Lonjakan ini terjadi bersamaan dengan eskalasi kekerasan di lapangan, khususnya setelah kasus tewasnya pengemudi ojek online (ojol), Affan Kurniawan, karena dilindas mobil rantis Brimob Polda Metro Jaya.

“Selain itu, kami juga menemukan bahwa 20 persen percakapan terindikasi bermuatan materi polarisasi. Polarisasi ini tidak semata-mata dipicu oleh ujaran toksik, melainkan berakar pada ketegangan kelas sosial,” tulis tim Monash Data & Democracy Research Hub dalam laporannya, dikutip pada Jumat (5/9/2025).

Polarisasi itu, menurut analisis mereka, bukanlah gejala baru. Sejak Pemilu 2024 hingga Pilkada, narasi publik sering terbelah antara kelompok berprivilese, seperti elit politik dan pemegang akses ekonomi, dengan kelompok pekerja, buruh, atau kelas menengah rentan.

Demonstrasi Agustus 2025 memperlihatkan pola yang sama, dimana DPR dan pejabat digambarkan sebagai pihak yang menikmati privilese, sementara masyarakat bawah menjadi korban langsung kebijakan dan represi aparat.
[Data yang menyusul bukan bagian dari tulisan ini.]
(* ===== verification/PgListener.v ===== *)
(** * internal/postgres/listener.go: the streaming session

    The listener decodes the replication stream, numbers and emits the events,
    and answers the primary with the position the ack gate allows.  What is not
    under src/ is a parameter: how pglogrepl prints an LSN and how it decodes
    the two message headers.  The clock is read once per handled message.  The
    acks of the publisher arrive before a message or while it is handled, as the
    input of each turn says. *)

From stdpp Require Import base list strings gmap.
From Stdlib Require Import ZArith Lia Ascii Sorting.Sorted.
From S2P Require Import Prelude GoStrings Json Escape Event AckGate Service History PgReader PgParser Lag.

Local Open Scope Z_scope.

Definition heartbeatInterval : Z := 30 * 1000000000.
Definition statusInterval : Z := 10 * 1000000000.
Definition maxReconnectDelay : Z := 30 * 1000000000.

Record Listener := mkListener {
  service : Service;
  parser : Parser;
  store : option FileHistoryStore;
  lag : lagTracker;
  ack : ackGate;
  txnIndex : Z
}.

Definition set_service (s : Service) (l : Listener) : Listener :=
  mkListener s (parser l) (store l) (lag l) (ack l) (txnIndex l).
Definition set_parser (p : Parser) (l : Listener) : Listener :=
  mkListener (service l) p (store l) (lag l) (ack l) (txnIndex l).
Definition set_store (h : option FileHistoryStore) (l : Listener) : Listener :=
  mkListener (service l) (parser l) h (lag l) (ack l) (txnIndex l).
Definition set_lag (t : lagTracker) (l : Listener) : Listener :=
  mkListener (service l) (parser l) (store l) t (ack l) (txnIndex l).
Definition set_ack (g : ackGate) (l : Listener) : Listener :=
  mkListener (service l) (parser l) (store l) (lag l) g (txnIndex l).
Definition set_txnIndex (n : Z) (l : Listener) : Listener :=
  mkListener (service l) (parser l) (store l) (lag l) (ack l) n.

(** [NewListener]; [history] is the store opened when a directory is
    configured. *)
Definition NewListener (tables : list string) (captureDDL : bool)
    (history : option FileHistoryStore) (s : Service) : Listener :=
  mkListener s
    (SetEventHandler (NewParser tables captureDDL
       (match history with Some _ => true | None => false end)))
    history newLagTracker newAckGate 0.

(** [PublishedObserver]: enables gating; the callback is [ObservePublished]. *)
Definition PublishedObserver (l : Listener) : Listener := set_ack (Enable (ack l)) l.
Definition observe (ev : Event) (l : Listener) : Listener := set_ack (ObservePublished (ack l) ev) l.

Record replicationState := mkState {
  receivedLSN : Z;
  lastFlushSent : Z;
  lastStatus : Z;
  lastMessage : Z
}.

Inductive conn_error := ParseKeepaliveErr | ParseXLogErr | SendStatusErr.

Section Listener.

(** pglogrepl: [LSN.String], [ParseXLogData] (WALStart and WALData) and
    [ParsePrimaryKeepaliveMessage] (ServerWALEnd and ReplyRequested). *)
Context (lsn_string : Z -> string).
Context (ParseXLogData : list ascii -> option (Z * list ascii)).
Context (ParsePrimaryKeepaliveMessage : list ascii -> option (Z * bool)).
Dari sisi emosi, penelitian tersebut menunjukkan bahwa kemarahan mendominasi percakapan digital dengan porsi 47,3 persen. Meski demikian, rasa percaya dan antisipasi juga muncul dalam jumlah signifikan.
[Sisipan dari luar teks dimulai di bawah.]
Definition exec (w : world) (a : action) : option world :=
  match a with
  | ACommit t => if (walpos w <=? final t) && wf_txnb t then Some (committed t w) else None
  | AWrite p => if walpos w <? p then Some (set_walpos p w) else None
  | AConnect =>
      match conn w with
      | None => Some (set_conn (Some (mkSender None (filter (fun t => slot w < end_lsn t) (wal w))))
                        (set_li (set_ack (NewSession (ack (li w))) (li w)) w))
      | Some _ => None
      end
  | ADisconnect => Some (set_conn None w)
  | ASendNext => c ← conn w; send_next w c
  | AKeepalive p =>
      c ← conn w;
      if (p <=? walpos w) && forallb (fun t => p <? end_lsn t) (option_list (fst <$> cur c) ++ upcoming c)
      then Some (keepalive p w) else None
  | AStatus => _ ← conn w; Some (status w)
  | ATake =>
      match inflight w, subs (service (li w)) !! pub with
      | None, Some u => match ch u with ev :: _ => Some (take_event ev w) | [] => None end
      | _, _ => None
      end
  | APublish ats =>
      if ended w then None
      else ev ← inflight w;
           '(p, _, r) ← publish "" ev ats (pubr w);
           Some (finish p ev (fate_of (pubr w) p ats r) w)
  | ACancel => Some (set_publisher (inflight w) true w)
  | ASkip => if ended w then _ ← inflight w; Some (set_publisher None true w) else None
  | ACrash => Some (restarted tables ddl prefix w)
  end.

Fixpoint exec_all (w : world) (acts : list action) : option world :=
  match acts with [] => Some w | a :: acts => w ← exec w a; exec_all w acts end.
(* ===== verification/MysqlPipeline.v ===== *)
(** * The MySQL pipeline: binlog, handler, bus, publisher, offset file

    The MySQL side of the watcher put together as a transition system: a server
    that appends transactions, statements and rotations to its binlog, canal
    calling the event handler for each of them from the stored offset on, the
    commit gate, the bus, the publisher with everything [publish] can come to,
    the saver that writes the offset, and a process that may crash at any point
    and start again.  The theorem is what the offset promises: everything before
    it has been through the broker, so a restart from it loses nothing the broker
    would take.

    What canal does is not under src/: the calls it makes for a binlog unit are
    [callbacks], in binlog order, and starting from a position means starting
    with the unit that position lies in front of ([resumes]).  The store is any
    instance of the [OffsetStore] interface. *)

From stdpp Require Import base list strings gmap sorting.
From Stdlib Require Import ZArith Lia Ascii Sorting.Sorted.
From S2P Require Import Prelude GoStrings Json Event Service Bus History Publisher CommitGate MysqlListener MysqlBinlog.
Import CommitGate.Spec.

Local Open Scope Z_scope.

(** ** The transition system *)

(** Where canal is: in front of unit [k], or inside it with these calls and
    these rows of the current call to go. *)
Definition cursor : Type := nat * option (list callback * list Event).

Record world {T : Type} := mkWorld {
  log : list unit_;
  store : T;
  at_ : option cursor;                (* [None]: the listener is not running *)
  hd : eventHandler;
  saved : BinlogPosition;
  pubr : Publisher;
  inflight : option Event;            (* taken by the publisher, not finished yet *)
  ended : bool;                       (* the context or the NATS connection is over *)
  done_ : list (Event * fate);        (* what became of each event, for ever *)
  origin : nat                        (* the unit streaming started at when the
                                         store was last found empty *)
}.
Arguments world : clear implicits.
Arguments mkWorld {T} _ _ _ _ _ _ _ _ _ _.
Arguments log {T} _.
Arguments store {T} _.
Arguments at_ {T} _.
Arguments hd {T} _.
Arguments saved {T} _.
Arguments pubr {T} _.
Arguments inflight {T} _.
Arguments ended {T} _.
Arguments done_ {T} _.
Arguments origin {T} _.

(** The events the publisher is through with: delivered, or given up on. *)
Definition settled {T} (w : world T) : list Event := map fst (done_ w).

(** A fresh process: a bus with the publisher subscribed, a gated handler. *)
Definition boot : eventHandler :=
  mkHandler (SubscribeAll NewService).1 (Enable newCommitGate) "" no_pos 0.

Section Pipeline.
Context `{OffsetStore T} (base : BinlogPosition) (prefix : string).

(** The listener moves: its cursor and its handler change. *)
Definition move (a : option cursor) (h : eventHandler) (w : world T) : world T :=
  mkWorld (log w) (store w) a h (saved w) (pubr w) (inflight w) (ended w) (done_ w) (origin w).
Definition go (c : cursor) (h : eventHandler) (w : world T) : world T := move (Some c) h w.

Definition appended (u : unit_) (w : world T) : world T :=
  mkWorld (log w ++ [u]) (store w) (at_ w) (hd w) (saved w) (pubr w) (inflight w) (ended w) (done_ w) (origin w).

(** Streaming starts in front of unit [k], which position [p] lies in front of. *)
Definition started (st : T) (k : nat) (p sv : BinlogPosition) (w : world T) : world T :=
  mkWorld (log w) st (Some (k, None)) (set_file (File p) (hd w)) sv (pubr w) (inflight w) (ended w) (done_ w)
    (match os_load (store w) with Ok None => length (log w) | _ => origin w end).

Definition saved_as (sv : saver T) (w : world T) : world T :=
  mkWorld (log w) (s_file sv) (at_ w) (set_h_gate (s_gate sv) (hd w)) (savedOffset sv) (pubr w)
    (inflight w) (ended w) (done_ w) (origin w).

Definition set_publisher (i : option Event) (over : bool) (w : world T) : world T :=
  mkWorld (log w) (store w) (at_ w) (hd w) (saved w) (pubr w) i over (done_ w) (origin w).

(** The publisher takes the next event off its channel. *)
Definition take_event (ev : Event) (w : world T) : world T :=
  set_publisher (if shouldPublish (Type_ ev) then Some ev else None) (ended w)
    (move (at_ w) (set_h_service (update_sub dequeue pub (h_service (hd w))) (hd w)) w).

(** [publish] has returned: an ack calls the observer, giving up does not, and
    the end of the context or the connection is the end of publishing. *)
Definition finish (p : Publisher) (ev : Event) (f : option fate) (w : world T) : world T :=
  let next h over fs := mkWorld (log w) (store w) (at_ w) h (saved w) p None over (done_ w ++ fs) (origin w) in
  match f with
  | Some (Delivered m) =>
      next (set_h_gate (ObservePublished ev (h_gate (hd w))) (hd w)) (ended w) [(ev, Delivered m)]
  | Some (Refused ms ats) => next (hd w) (ended w) [(ev, Refused ms ats)]
  | _ => next (hd w) true []
  end.

(** The process dies; what the broker stored and the offset are outside it. *)
Definition crashed (w : world T) : world T :=
  mkWorld (log w) (store w) None boot no_pos (NewPublisher prefix) None false (done_ w) (origin w).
Kombinasi ini dianggap memperlihatkan bagaimana polarisasi tidak hanya menghasilkan ujaran kebencian, tetapi juga berfungsi sebagai perekat solidaritas antar kelompok rentan.
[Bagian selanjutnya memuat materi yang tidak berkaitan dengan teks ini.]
Section Exact.
Context (lsn_text : Z -> string) (ParseLSN : string -> option Z).
Context (Hnonempty : forall z, lsn_text z <> "")
        (Hparse : forall z, is_lsn z -> ParseLSN (lsn_text z) = Some z).

Lemma parse_text z : is_lsn z -> parseLSNText ParseLSN (lsn_text z) = Ok z.
Proof.
  intros Hz. unfold parseLSNText. rewrite decide_False by done. by rewrite Hparse.
Qed.

Lemma parse_coalesced x :
  from_option is_lsn True x -> parseLSNText ParseLSN (coalesce_lsn lsn_text x) = Ok (default 0 x).
Proof. destruct x as [z|]; simpl; [apply parse_text|done]. Qed.

Lemma retained_held_back w s z a st sf :
  is_lsn w -> from_option is_lsn True (s_restart s) ->
  RetainedWALBytes (mkStats z (default 0 (s_restart s)) w a st sf) = held_back w s.
Proof.
  intros Hw Hr. unfold RetainedWALBytes, held_back, is_lsn in *. simpl.
  destruct (s_restart s) as [r|]; simpl in *; [|done].
  destruct (Z.eqb_spec r 0); simpl; [done|].
  destruct (Z.ltb_spec w r); [lia|]. rewrite u64_small; lia.
Qed.

Lemma scan_row n s w o :
  is_lsn w -> from_option is_lsn True (s_restart s) ->
  scanSlotCandidate ParseLSN
    (mkRow n (s_active s) (coalesce_lsn lsn_text (s_restart s)) (Some (lsn_text w)) o)
  = Ok (mkCandidate n (s_active s) (held_back w s) o).
Proof.
  intros Hw Hr. unfold scanSlotCandidate. simpl. rewrite parse_coalesced by done. simpl.
  rewrite parse_text by done. simpl. by rewrite retained_held_back.
Qed.

(** The candidates of a server whose positions are in range. *)
Definition listed (owned : gmap string slotOwner) (w : Z) (v : server) : list slotCandidate :=
  omap (fun '(n, s) =>
    if s_logical s && s_here s
    then Some (mkCandidate n (s_active s) (held_back w s) (owned !! n)) else None)
    (map_to_list (slots v)).

Lemma fetch_listed v owned w :
  owners v = Some owned -> wal v = Some w -> is_lsn w ->
  map_Forall (fun _ s => from_option is_lsn True (s_restart s)) (slots v) ->
  fetchSlotCandidates lsn_text ParseLSN true false v = Ok (listed owned w v).
Proof.
  intros Ho Ew Hw Hs. unfold fetchSlotCandidates. rewrite Ho. simpl.
  assert (E : scan_rows ParseLSN (slotCandidatesSQL lsn_text owned v) = Ok (listed owned w v)).
  { unfold slotCandidatesSQL, listed. rewrite Ew. simpl.
    assert (Hall : Forall (fun ns => from_option is_lsn True (s_restart ns.2)) (map_to_list (slots v)))
      by (apply Forall_forall; intros [n s] Hin%elem_of_map_to_list; exact (Hs _ _ Hin)).
    induction Hall as [|[n s] l Hx _ IH]; [done|]. simpl in *.
    destruct (s_logical s && s_here s); [|done]. cbn [scan_rows].
    rewrite scan_row by done. cbn [mbind result_bind]. unfold omap in IH. by rewrite IH. }
  by rewrite E.
Qed.

Lemma listed_elem owned w v n s :
  slots v !! n = Some s -> s_logical s && s_here s = true ->
  mkCandidate n (s_active s) (held_back w s) (owned !! n) ∈ listed owned w v.
Proof.
  intros Hs Hl. apply list_elem_of_omap. exists (n, s). split; [by apply elem_of_map_to_list|].
  by rewrite Hl.
Qed.

Lemma listed_inv owned w v cand :
  cand ∈ listed owned w v ->
  exists s, slots v !! Name cand = Some s /\ s_logical s && s_here s = true /\
    cand = mkCandidate (Name cand) (s_active s) (held_back w s) (owned !! Name cand).
Proof.
  intros ([n s] & Hin & Hf)%list_elem_of_omap. apply elem_of_map_to_list in Hin.
  destruct (s_logical s && s_here s) eqn:E; [|done]. simplify_eq/=. eauto.
Qed.

(** On the candidates of the server, a slot goes exactly when it is an orphan. *)
Lemma gone_orphan c v owned w now n s :
  slots v !! n = Some s -> s_logical s && s_here s = true ->
  gone c now now true (mkCandidate n (s_active s) (held_back w s) (owned !! n)) v
  = orphan c owned w now (n, s).
Proof.
  intros Hs Hl. unfold gone, orphan. rewrite condemned_rules. simpl. rewrite Hs, Hl, andb_true_r. simpl.
  unfold eligible at 1 2. destruct (s_active s) eqn:Ea; simpl.
  { by rewrite !andb_false_r, ?andb_false_l, ?andb_false_r. }
  rewrite andb_true_r, (andb_comm _ (negb (dryRun c))), andb_assoc. f_equal.
  unfold abandoned, used_mark, next_mark. simpl.
  destruct (owned !! n) as [o|]; simpl; [done|]. by destruct (inactiveSince c !! n).
Qed.
End Exact.

(** ** A cleaner over its rounds *)

Section Rounds.
Context (lsn_text : Z -> string) (ParseLSN : string -> option Z).

(** A round: the server as it is then, the clock readings, which statements
    get through. *)
Record round := mkRound {
  rd_server : server;
  rd_clock : nat -> Z;
  rd_reach : bool;
  rd_rowsErr : bool;
  rd_db : nat -> bool
}.

Definition run_round (c : slotCleaner) (r : round) : slotCleaner * server * list slot_error :=
  cleanupOnce lsn_text ParseLSN (rd_reach r) (rd_rowsErr r) (rd_clock r) (rd_db r) c (rd_server r).

Definition run_rounds (c : slotCleaner) (rs : list round) : slotCleaner :=
  foldl (fun c r => (run_round c r).1.1) c rs.

(** The round lists slot [n] as [cand]. *)
Definition sees (r : round) (n : string) (cand : slotCandidate) : Prop :=
  exists cands, fetchSlotCandidates lsn_text ParseLSN (rd_reach r) (rd_rowsErr r) (rd_server r) = Ok cands
    /\ cand ∈ cands /\ Name cand = n.

Definition idle_unowned (cand : slotCandidate) : Prop := CandActive cand = false /\ Owner cand = None.

(** The round saw [n] inactive and unregistered, with the clock at [t]. *)
Definition seen_idle (r : round) (n : string) (t : Z) : Prop :=
  exists cand i, sees r n cand /\ idle_unowned cand /\ rd_clock r i = t.

Definition undisturbed (n : string) (r : round) : Prop :=
  forall cand, sees r n cand -> idle_unowned cand.

(** [n] is idle since [t]: some round saw it so at [t], and none since has
    seen it active or registered. *)
Definition idle_since (rs : list round) (n : string) (t : Z) : Prop :=
  exists rs1 r rs2, rs = rs1 ++ r :: rs2 /\ seen_idle r n t /\ Forall (undisturbed n) (r :: rs2).

Lemma next_mark_idle t1 cand m t :
  next_mark t1 cand m = Some t -> idle_unowned cand /\ t = default t1 m.
Proof.
  unfold next_mark, idle_unowned. destruct (CandActive cand); simpl; [done|].
  case_bool_decide as H; [done|]. intros [= <-]. split_and!; try done.
  destruct (Owner cand); [|done]. exfalso. eauto.
Qed.

(** A round by its effect on one slot. *)
Lemma run_round_slot c r c' v' es n :
  run_round c r = (c', v', es) ->
  (rules c' = rules c /\ dryRun c' = dryRun c) /\ owners v' = owners (rd_server r) /\
  ((inactiveSince c' !! n = inactiveSince c !! n /\ slots v' !! n = slots (rd_server r) !! n
    /\ forall cand, ~ sees r n cand)
   \/ exists cand k, sees r n cand /\ (forall x, sees r n x -> x = cand) /\
      let t1 := rd_clock r (2 * k)%nat in
      let g := gone c t1 (rd_clock r (2 * k + 1)%nat) (rd_db r k) cand (rd_server r) in
      inactiveSince c' !! n = (if g then None else next_mark t1 cand (inactiveSince c !! n)) /\
      slots v' !! n = (if g then None else slots (rd_server r) !! n)).
Proof.
  unfold run_round, cleanupOnce, sees.
  destruct (fetchSlotCandidates _ _ _ _ _) as [cands|e] eqn:Ef.
  2:{ intros [= <- <- _]. split_and!; try done. left. split_and!; try done. by intros cand (cs & ? & _). }
  destruct (fetched_from _ _ _ _ _ _ Ef) as [Hnd _]. intros E.
  destruct (cleanup_loop_effect _ _ _ _ _ _ _ _ _ _ Hnd E) as [Hr Hdry Ho Hother Hcand].
  split_and!; [done..|]. destruct (decide (n ∈ map Name cands)) as [Hin|Hin].
  - right. apply list_elem_of_fmap in Hin as (cand & -> & Hin).
    apply list_elem_of_lookup in Hin as [j Hj]. exists cand, j. split_and!.
    + exists cands. split_and!; try done. by eapply list_elem_of_lookup_2.
    + intros x (cs & [= <-] & Hx & Hname). apply list_elem_of_lookup in Hx as [i Hi].
      assert (i = j) as ->; [|congruence].
      eapply (NoDup_lookup (map Name cands) i j (Name cand)); [done|..];
        apply list_lookup_fmap_Some; eauto.
    + exact (proj1 (Hcand j cand Hj)).
    + exact (proj2 (Hcand j cand Hj)).
  - left. destruct (Hother n Hin). split_and!; try done.
    intros cand (cs & [= <-] & Hx & <-). apply Hin. apply list_elem_of_fmap. eauto.
Qed.

Lemma run_rounds_rules c rs : rules (run_rounds c rs) = rules c.
Proof.
  unfold run_rounds. induction rs as [|r rs IH] using rev_ind; [done|].
  rewrite foldl_snoc, <- IH. destruct (run_round _ r) as [[c' v'] es] eqn:E.
  by apply (run_round_slot _ _ _ _ _ "") in E as [[? ?] _].
Qed.

Lemma run_rounds_dry c rs : dryRun (run_rounds c rs) = dryRun c.
Proof.
  unfold run_rounds. induction rs as [|r rs IH] using rev_ind; [done|].
  rewrite foldl_snoc, <- IH. destruct (run_round _ r) as [[c' v'] es] eqn:E.
  by apply (run_round_slot _ _ _ _ _ "") in E as [[? ?] _].
Qed.

Lemma idle_since_extend rs r n t : idle_since rs n t -> undisturbed n r -> idle_since (rs ++ [r]) n t.
Proof.
  intros (rs1 & x & rs2 & -> & Hs & Hu) Hr. exists rs1, x, (rs2 ++ [r]). split_and!.
  - by rewrite <- app_assoc.
  - done.
  - rewrite app_comm_cons. apply Forall_app. auto.
Qed.

Lemma idle_since_now rs r n cand k :
  sees r n cand -> (forall x, sees r n x -> x = cand) -> idle_unowned cand ->
  idle_since (rs ++ [r]) n (rd_clock r k).
Proof.
  intros Hs Hu Hi. exists rs, r, []. split_and!; [done| by exists cand, k |].
  constructor; [|done]. intros x Hx. by rewrite (Hu x Hx).
Qed.

Lemma marks_idle r dry rs n t :
  inactiveSince (run_rounds (newSlotCleaner r dry) rs) !! n = Some t -> idle_since rs n t.
Proof.
  revert t. unfold run_rounds. induction rs as [|x rs IH] using rev_ind; intros t; simpl.
  { by rewrite lookup_empty. }
  rewrite foldl_snoc. destruct (run_round _ x) as [[c' v'] es] eqn:E.
  apply (run_round_slot _ _ _ _ _ n) in E as (_ & _ & [(Em & _ & Hno)|(cand & k & Hs & Hu & Em & _)]);
    simpl; rewrite Em.
  - intros Ht. apply idle_since_extend; [auto|]. intros cand Hc. by destruct (Hno cand).
  - destruct (gone _ _ _ _ _ _); [done|]. intros [Hi ->]%next_mark_idle.
    destruct (inactiveSince _ !! n) as [t|] eqn:Et; simpl.
    + apply idle_since_extend; [auto|]. intros y Hy. by rewrite (Hu y Hy).
    + by eapply idle_since_now.
Qed.
End Rounds.

(** ** Several watchers on one server *)

Section World.
Context (lsn_text : Z -> string) (ParseLSN : string -> option Z).

(** What happens on the server: time passes, PostgreSQL changes a slot
    (created, dropped, taken into use, moved), a watcher registers its slot,
    beats or releases it, and the [k]th watcher's cleaner runs. *)
Inductive slot_op :=
| OTick (dt : Z)
| OSlot (name : string) (s : option slot)
| ORegister (r : slotRegistry)
| OHeartbeat (r : slotRegistry)
| ORelease (r : slotRegistry)
| OCleanup (k : nat) (reach rowsErr : bool) (clock : nat -> Z) (db : nat -> bool).

Record slot_world := mkSlotWorld { sw_server : server; sw_cleaners : list slotCleaner }.

Definition slot_step (w : slot_world) (o : slot_op) : slot_world :=
  let v := sw_server w in
  match o with
  | OTick dt => mkSlotWorld (mkServer (slots v) (owners v) (wal v) (db_now v + dt)) (sw_cleaners w)
  | OSlot n s => mkSlotWorld (set_slots (partial_alter (fun _ => s) n (slots v)) v) (sw_cleaners w)
  | ORegister r => mkSlotWorld (register true r v).1 (sw_cleaners w)
  | OHeartbeat r => mkSlotWorld (heartbeat true r v).1 (sw_cleaners w)
  | ORelease r => mkSlotWorld (release true r v).1 (sw_cleaners w)
  | OCleanup k reach rowsErr clock db =>
      match sw_cleaners w !! k with
      | None => w
      | Some c =>
          let '(c, v, _) := cleanupOnce lsn_text ParseLSN reach rowsErr clock db c v in
          mkSlotWorld v (<[k := c]> (sw_cleaners w))
      end
  end.
Definition slot_run (w : slot_world) (os : list slot_op) : slot_world := foldl slot_step w os.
Publik, dalam analisis itu, tidak hanya bereaksi marah. Emosi mereka bergerak dinamis: dari antisipasi sebelum aksi dimulai, memuncak dengan kemarahan saat kekerasan meningkat, lalu bergeser ke kesedihan, ketakutan, dan keterkejutan.

Media sosial menjadi arena utama artikulasi emosi tersebut, yang memperkuat narasi “rakyat versus elit” serta memperluas basis solidaritas protes.

Pada top words juga terlihat emoji yang paling banyak digunakan adalah emoji ‘sirene polisi’ (359.302 mentions), dan diikuti dengan emoji ‘bunga layu’ (277.770 mentions), ‘tanda seru’ (272.205 mentions), ‘menangis tersedu-sedu’ (244.281 mentions).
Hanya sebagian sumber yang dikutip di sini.